[Opening GIVEN DATA section]

(* ===== verification/Desc.v ===== *)
(** * Desc: segment and interrupt descriptors (src/arch/x86_64/gdt.c, gdt.h,
      src/intr/idt.c, idt.h)

    A descriptor is the record of its bit fields; the union view [low]/[high] and the
    bytes the processor reads are its packed form.  [seg_base], [seg_limit] and [gate]
    say how the processor decodes them (Intel SDM vol. 3, 3.4.5 and 6.14.1). *)

From S2P Require Import Prelude Disk.

(** ** Segment descriptors *)

Definition GDT_RING0 : Z := 0.
Definition GDT_RING3 : Z := 3.
Definition GDT_WRITE : Z := 1.
Definition GDT_NUM_DESCS : nat := 7.

Record gdt_entry : Type := mk_gdt {
  limlo : Z; baselo : Z; basemid : Z; access : Z; rw : Z; dc : Z; code : Z; codedata : Z; dpl : Z;
  present : Z; limhi : Z; avail : Z; mode64bit : Z; mode32bit : Z; gran : Z; basehi : Z;
}.
Definition gdt_widths : list Z := [16; 16; 8; 1; 1; 1; 1; 1; 2; 1; 4; 1; 1; 1; 1; 8].
Definition gdt_fields (e : gdt_entry) : list Z :=
  [limlo e; baselo e; basemid e; access e; rw e; dc e; code e; codedata e; dpl e; present e; limhi e;
   avail e; mode64bit e; mode32bit e; gran e; basehi e].
Definition gdt_of_fields (l : list Z) : gdt_entry :=
  match l with
  | [a; b; c; d; e; f; g; h; i; j; k; m; n; o; p; q] => mk_gdt a b c d e f g h i j k m n o p q
  | _ => mk_gdt 0 0 0 0 0 0 0 0 0 0 0 0 0 0 0 0
  end.
Definition gdt_null : gdt_entry := gdt_of_fields [].

(** The other view of the union. *)
Definition gdt_low (e : gdt_entry) : Z := bpack gdt_widths (gdt_fields e) `mod` 2 ^ 32.
Definition gdt_high (e : gdt_entry) : Z := bpack gdt_widths (gdt_fields e) `div` 2 ^ 32.
Definition gdt_raw (low high : Z) : gdt_entry := gdt_of_fields (bunpack gdt_widths (u32 low + 2 ^ 32 * u32 high)).

(** A table; a store outside it is a fault. *)
Abbreviation gdt := (list gdt_entry).
Definition gdt_put (idx : Z) (e : gdt_entry) (t : gdt) : outcome gdt :=
  if bool_decide (0 <= idx < Z.of_nat (length t)) then Ok (<[Z.to_nat idx := e]> t) else Err OutOfBounds.
Definition bind {A B} (o : outcome A) (f : A -> outcome B) : outcome B :=
  match o with Ok a => f a | Err x => Err x end.
Notation "o >>! f" := (bind o f) (at level 60, right associativity).

Definition gdt_set_null (idx : Z) (t : gdt) : outcome gdt := gdt_put idx gdt_null t.

(** [basemid] is not assigned: it keeps its value. *)
Definition gdt_mkentry (idx base lim rw dc dpl code codedata : Z) (t : gdt) : outcome gdt :=
  gdt_put idx (mk_gdt (u16 (lim .& 0xffff)) (u16 (base .& 0xffffff))
    (basemid (default gdt_null (t !! Z.to_nat idx))) 0 (rw .& 1) (dc .& 1) (code .& 1) (codedata .& 1) (dpl .& 3)
    1 (Z.shiftr lim 16 .& 0x0f) 0 1 0 1 (Z.shiftr base 24 .& 0xff)) t.

Definition gdt_set_raw_entry (t : gdt) (select low high : Z) : outcome gdt := gdt_put select (gdt_raw low high) t.
Definition gdt_set_entry (t : gdt) (select : Z) (e : gdt_entry) : outcome gdt :=
  gdt_set_raw_entry t select (gdt_low e) (gdt_high e).

Definition gdt_setbase (e : gdt_entry) (base : Z) : gdt_entry :=
  mk_gdt (limlo e) (base .& 0xffff) (Z.shiftr base 16 .& 0xff) (access e) (rw e) (dc e) (code e) (codedata e) (dpl e)
    (present e) (limhi e) (avail e) (mode64bit e) (mode32bit e) (gran e) (Z.shiftr base 24 .& 0xff).
Definition gdt_setlim (e : gdt_entry) (lim : Z) : gdt_entry :=
  mk_gdt (lim .& 0xffff) (baselo e) (basemid e) (access e) (rw e) (dc e) (code e) (codedata e) (dpl e)
    (present e) (Z.shiftr lim 16 .& 0x0f) (avail e) (mode64bit e) (mode32bit e) (gran e) (basehi e).

(** [gdt_ptr_t]: the operand of [lgdt]. *)
Record gdt_ptr : Type := mk_gdt_ptr { ptr_lim : Z; ptr_base : Z }.

Definition gdt_init (addr : Z) (t : gdt) : outcome (gdt * gdt_ptr) :=
  gdt_set_null 0 t >>! fun t =>
  gdt_mkentry 1 0 0xffffffff GDT_WRITE 0 GDT_RING0 1 1 t >>! fun t =>
  gdt_mkentry 2 0 0xffffffff GDT_WRITE 0 GDT_RING0 0 1 t >>! fun t =>
  gdt_mkentry 3 0 0xffffffff GDT_WRITE 0 GDT_RING3 1 1 t >>! fun t =>
  gdt_mkentry 4 0 0xffffffff GDT_WRITE 0 GDT_RING3 0 1 t >>! fun t =>
  Ok (t, mk_gdt_ptr (u16 (8 * Z.of_nat GDT_NUM_DESCS - 1)) (u64 addr)).

(** [tss_t], 104 bytes. *)
Record tss : Type := mk_tss { tss_rsp : list Z; tss_ist : list Z; iomap_base : Z }.
Definition sizeof_tss : Z := 104.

[Closing GIVEN DATA section]

**WHAT IS NEEDED**
In the entries above, find the line with "gdt_mkentry 1 0" and the line with "gdt_mkentry 4 0", then restate word for word both of them and every line between, with nothing more.

**PROBLEM SOLUTION**
  gdt_mkentry 1 0 0xffffffff GDT_WRITE 0 GDT_RING0 1 1 t >>! fun t =>
  gdt_mkentry 2 0 0xffffffff GDT_WRITE 0 GDT_RING0 0 1 t >>! fun t =>
  gdt_mkentry 3 0 0xffffffff GDT_WRITE 0 GDT_RING3 1 1 t >>! fun t =>
  gdt_mkentry 4 0 0xffffffff GDT_WRITE 0 GDT_RING3 0 1 t >>! fun t =>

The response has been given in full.